St Michael at the Northgate, in Cornmarket Street, the City
Church of Oxford, is looking for a full-time Manager for our Visitor Reception
Centre, and Saxon Tower. Retail experience, organisational ability, artistic flair,
a friendly manner, and an interest in history are essential. Hours 9.30 a.m.-
-
4.30 p.m. (5.30 p.m. in summer), Mon.,– Fri. Realistic salary according to
qualifications and experience. contact Stephen Pix by 'phone or fax on Oxford
242444.

University Drama Officer 2000–1; salary: £10,400 p.a.
Applications are invited for a fixed-term post of University Drama Officer from
self- motivated, recent graduates, or soon to be graduates. Applicants should
have extensive experience of university student theatre and a broad range of
theatre skills. Priority will be given to applications from candidates who have
experience of Oxford University drama. Duties include assisting in
programming the 3 major venues for student productions (the Old Fire Station,
the Burton Taylor Studio Theatre, and the Playhouse); helping students to
plan and publicise their productions, and arranging drrama workshops. The
duration of the post is 12½ months, from 1 Sept. 2000–14 Sept. 2001.
Further particulars can be obtained from Ms Samantha Jones, University
Offices, Wellington Square, Oxford OX1 2JD (tel.: Oxford 270563, e-mail:
Samantha.Jones@admin.ox.ac.uk). The closing date for receipt of applications is
Fri., 12 May. It is anticipated that interviews will be held in the week
beginning 26 June. The University exists to promote excellence in education
and research. The University is an Equal Opportunity Employer.
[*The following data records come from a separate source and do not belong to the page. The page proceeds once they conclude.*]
(** * Task-execution substrate of chat-with-youtube

    A shallow embedding of the worker pool ([src/utils/workerPool.ts]),
    the batch processors ([src/lib/youtube/batchProcessor.ts] and the
    chunk-oriented [BatchProcessor]) and the two caches ([Cache] and
    [CacheManager]), with the properties the specification states about
    them.

    JavaScript objects that are mutated in place become explicit state
    records that every operation takes and returns.  Everything a
    function reads from its environment ([Date.now()], the reply of a
    worker thread, the outcome of a user callback) is an argument. *)

From Stdlib Require Import ZArith List Lia Bool.
From stdpp Require Import gmap strings list pretty sorting.

(** ** JavaScript idioms shared by the components *)

(** [x || d] on an optional count: [undefined] and [0] are falsy. *)
Definition or_default (x : option nat) (d : nat) : nat :=
  match x with
  | Some (S n) => S n
  | _ => d
  end.

(** The same on a duration in milliseconds. *)
Definition or_default_ms (x : option Z) (d : Z) : Z :=
  match x with
  | Some 0%Z | None => d
  | Some v => v
  end.

(** [x ?? d]: only [undefined] is replaced. *)
Definition nullish {A : Type} (x : option A) (d : A) : A :=
  match x with
  | Some v => v
  | None => d
  end.

(** [Array.prototype.indexOf] followed by [splice(index, 1)] when the
    index is not [-1]: the first occurrence is removed. *)
Fixpoint remove_first (w : nat) (l : list nat) : list nat :=
  match l with
  | [] => []
  | x :: r => if Nat.eqb x w then r else x :: remove_first w r
  end.

(** [Array.prototype.slice(i, j)]. *)
Definition slice {A : Type} (i j : nat) (l : list A) : list A :=
  take (j - i) (drop i l).

(** * The worker pool *)

Module WorkerPool.

(** A [Worker] object is identified by the order in which it was
    constructed. *)
Definition Worker := nat.

(** [WorkerPoolOptions] as the caller passes it: every field optional;
    the numbers of workers are natural numbers and the timeouts integer
    numbers of milliseconds. *)
Record WorkerPoolOptions := {
  opt_minWorkers : option nat;
  opt_maxWorkers : option nat;
  opt_idleTimeout : option Z;
  opt_taskTimeout : option Z
}.

(** [this.options] after the constructor filled the defaults in. *)
Record Options := {
  minWorkers : nat;
  maxWorkers : nat;
  idleTimeout : Z;
  taskTimeout : Z
}.

Definition normalise (o : WorkerPoolOptions) : Options :=
  {| minWorkers := or_default (opt_minWorkers o) 2;
     maxWorkers := or_default (opt_maxWorkers o) 4;
     idleTimeout := or_default_ms (opt_idleTimeout o) 60000;
     taskTimeout := or_default_ms (opt_taskTimeout o) 30000 |}.

(** [WorkerTask]; the [resolve] and [reject] closures of the task are
    rendered by the [settled] log of the pool, which records the calls
    made of them. *)
Record WorkerTask := {
  id : string;
  type : string;
  data : Z;
  startTime : Z
}.

Inductive Settlement :=
| Resolved (result : option Z)
| Rejected (reason : string).

(** The message a worker posts back: [{ taskId, result, error }]. *)
Record Reply := {
  taskId : string;
  result : option Z;
  error : option string
}.

Record Metrics := {
  completedTasks : nat;
  failedTasks : nat;
  totalProcessingTime : Z
}.

(** The fields of the class, followed by the part of the environment the
    class talks to: how many [Worker] objects were constructed, which
    messages were posted to workers and are not answered yet, on which
    workers [terminate()] was called, which calls of the [resolve] and
    [reject] closures of the tasks were made (a promise is settled by
    the first call made for it and ignores the ones that follow), and
    how many iterations of [initialize] are still to run. *)
Record Pool := {
  options : Options;
  workers : list Worker;
  idleWorkers : list Worker;
  taskQueue : list WorkerTask;
  workerScripts : gmap string string;
  metrics : Metrics;
  spawned : nat;
  inbox : list (Worker * string);
  terminated : list Worker;
  settled : list (string * Settlement);
  initPending : nat
}.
St Catherine's College: Appointment of Library Assistant.
Applications are invited for the post of full-time (35 hrs) Library Assistant,
initially on a 2 year contract, to work as an important member of a small team
in the running of this busy College library. After the first 2 years the
contract is expected to be renewed at the level of 35 hrs p.w. in term-time
only (i.e. 3 periods of 10 weeks); however, there is also the possibility that
it would continue full- time at 35 hrs p.w. Duties will include maintaining the
loan system, assisting readers with enquiries, cataloguing and processing new
books and other library duties. Physical fitness will be important as there will
be some shelving and shifting of books. The successful candidate must be
attentive to detail, and should have a proven aptitude on the computer, with
good keyboard skills. A knowledge of automated cataloguing would be useful
(although training will be given in necessary). Salary on the University
Clerical and Library Scale Grade 3, £11,209–£12,976. Further
particulars may be obtained by phoning (2)71707. Applications including a
curriculum vitae, and the names of two referees, together with a contact
telephone number, should be sent by noon on 31 Mar. 2000 to the Librarian,
St Catherine's College Library, Oxford OX1 3UJ. Interviews will be held on
Tues., 4 Apr. St Catherine's College is an equal opportunities employer.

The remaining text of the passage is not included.